The city of Novovoronezh is to provide housing for incoming NvNPP II construction workers. In early 2008 the first two apartment blocks were complete and ready for use.

Construction of the nuclear power plant is important because the existing Novovoronezh nuclear power plant is a focal point of the energy supply system.
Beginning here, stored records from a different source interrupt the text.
Lemma emitted_trans w i a w1 i1 b w2 i2 :
  emitted w i a w1 i1 -> emitted w1 i1 b w2 i2 -> emitted w i (a ++ b) w2 i2.
Proof.
  intros [A1 A2 A3 A4] [B1 B2 B3 B4]. split.
  - rewrite B1, A1. by destruct w.
  - rewrite map_app. by eapply wrote_app.
  - by eapply indexed_app.
  - apply Forall_app. split; [done|]. eapply Forall_impl; [exact B4|]. intros k Hk.
    unfold block_ok in *. rewrite A1 in Hk. exact Hk.
Qed.

(** * One block *)

Lemma index_append_run (wd : world) ix a i u c :
  cm_ixptr (mem wd) !! ix = Some (Some a) -> cm_index (mem wd) !! a = Some i ->
  Index_Append ix u c wd =
  (Ret (NewError (lzma_index_append i (uint64 u) (uint64 c)).1),
   set_mem (CMem (cm_block (mem wd)) (<[a := (lzma_index_append i (uint64 u) (uint64 c)).2]> (cm_index (mem wd)))
                 (cm_ixptr (mem wd))) wd).
Proof.
  intros Hp Hi. unfold Index_Append, c_update. rewrite (bind_ret _ _ _ (Some a) wd).
  2: { unfold ptr. rewrite bind_get, Hp. done. }
  rewrite (bind_ret _ _ _ (a, i) wd).
  2: { unfold c_index. rewrite bind_get, Hi. done. }
  cbv beta iota. by destruct (lzma_index_append i (uint64 u) (uint64 c)).
Qed.

(** How a block can fail. *)
Definition block_panic (p : panicval) : Prop :=
  (exists e, p = PErr (Some e)) \/ (p = PRun NilDereference /\ exists m l, (lzma_block_encoder m l).1 <> OK).

(** [on_world] on a writer whose underlying writer moved on. *)
Lemma on_world_at {A} (m : M world A) (w : Writer W) wr wd o wd' :
  m wd = (o, wd') -> on_world m (set_wr_world wr wd w) = (o, set_wr_world wr wd' w).
Proof. intros H. unfold on_world, zoom. cbn. by rewrite H. Qed.

(** The end of [blockEncodeSync]: the pipe is closed, written out and reset. *)
Lemma flush_run (w : Writer W) wd d cap bytes :
  dst_line wd d cap bytes ->
  exists o wr' wd',
    (on_world (upd_pipe (Some d) bp_Close);;
     with_defer (on_world (upd_pipe (Some d) bp_Reset)) (
       r ← on_world (of_pipe (Some d) bp_ReadSlices);
       let '(data, _, _) := r in
       err ← write_out data;
       call (errs_Panic err))) (at_world w wd) = (o, set_wr_world wr' wd' w) /\
    mem wd' = mem wd /\ pipes_but d wd wd' /\ dst_line wd' d cap [] /\
    match o with
    | Ret _ => wrote (w_wr w) bytes wr'
    | Pan p => exists e, p = PErr (Some e)
    | NoFuel => False
    end.
Proof.
  intros (p & Hp & Hl). rewrite (bind_on_world _ _ _ _ _ _ (upd_bufpipe_run wd d p _ Hp)).
  set (wd1 := set_pipes _ wd). pose proof (line_of_close _ _ _ _ _ Hl) as Hc.
  assert (Hp1 : pipes wd1 !! d = Some (bp_Close p)) by (cbn; by rewrite lookup_insert_eq).
  destruct (wr_Write (w_wr w) bytes) as [[n err] wr'] eqn:Ew.
  unfold with_defer. rewrite (bind_on_world _ _ _ _ _ _ (of_pipe_run wd1 d _ _ Hp1)), (line_of_read_slices _ _ _ _ Hc).
  cbv beta iota. rewrite drop_0, bind_run. unfold write_out at 1. cbn [w_wr at_world set_wr_world]. rewrite Ew.
  set (wd2 := set_pipes (<[d := bp_Reset (bp_Close p)]> (pipes wd1)) wd1).
  assert (Hreset : on_world (upd_pipe (Some d) bp_Reset) (set_wr_world wr' wd1 w) =
    (Ret tt, set_wr_world wr' wd2 w)) by (apply on_world_at, (upd_bufpipe_run wd1 d _ _ Hp1)).
  change (w_world (at_world w wd1)) with wd1.
  change (set_wr_world wr' wd1 (at_world w wd1)) with (set_wr_world wr' wd1 w).
  exists (errs_Panic err), wr', wd2. unfold call. rewrite Panic_spec.
  split; [destruct err; by rewrite Hreset|]. split; [done|]. split; [|split].
  - intros k Hk. cbn. by rewrite !lookup_insert_ne.
  - exists (bp_Reset (bp_Close p)). cbn. rewrite lookup_insert_eq. split; [done|]. by eapply line_of_reset.
  - destruct err as [e|]; [by eexists|]. by exists n.
Qed.

(** Enough fuel for one block. *)
Definition block_fuel (w : Writer W) : nat := pipe_fuel (w_maxSize w) (w_chunkSize w).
The power plant complex provides energy not only to Voronezh Oblast but to Belgorod, Lipetsk and Tambov territories as well.

==Reactors==
The Novovoronezh Nuclear Power Plant II has two units:

| Unit | Reactor type | Net capacity | Gross capacity | Construction started | Electricity Grid | Commercial Operation | Expected shutdown |
|---|---|---|---|---|---|---|---|
| Novovoronezh II-1 | VVER-1200/392M (AES-2006) prototype | 1,114 MW | 1,180 MW | 24 June 2008 | 5 August 2016 | 27 February 2017 | 2077 |
| Novovoronezh II-2 | VVER-1200/392M (AES-2006) | 1,114 MW | 1,150 MW | 12 July 2009 | 1 May 2019 | 1 November 2019 | 2079 |

Service life of the VVER-1200 is 60 years. With extension of operation for 20 years.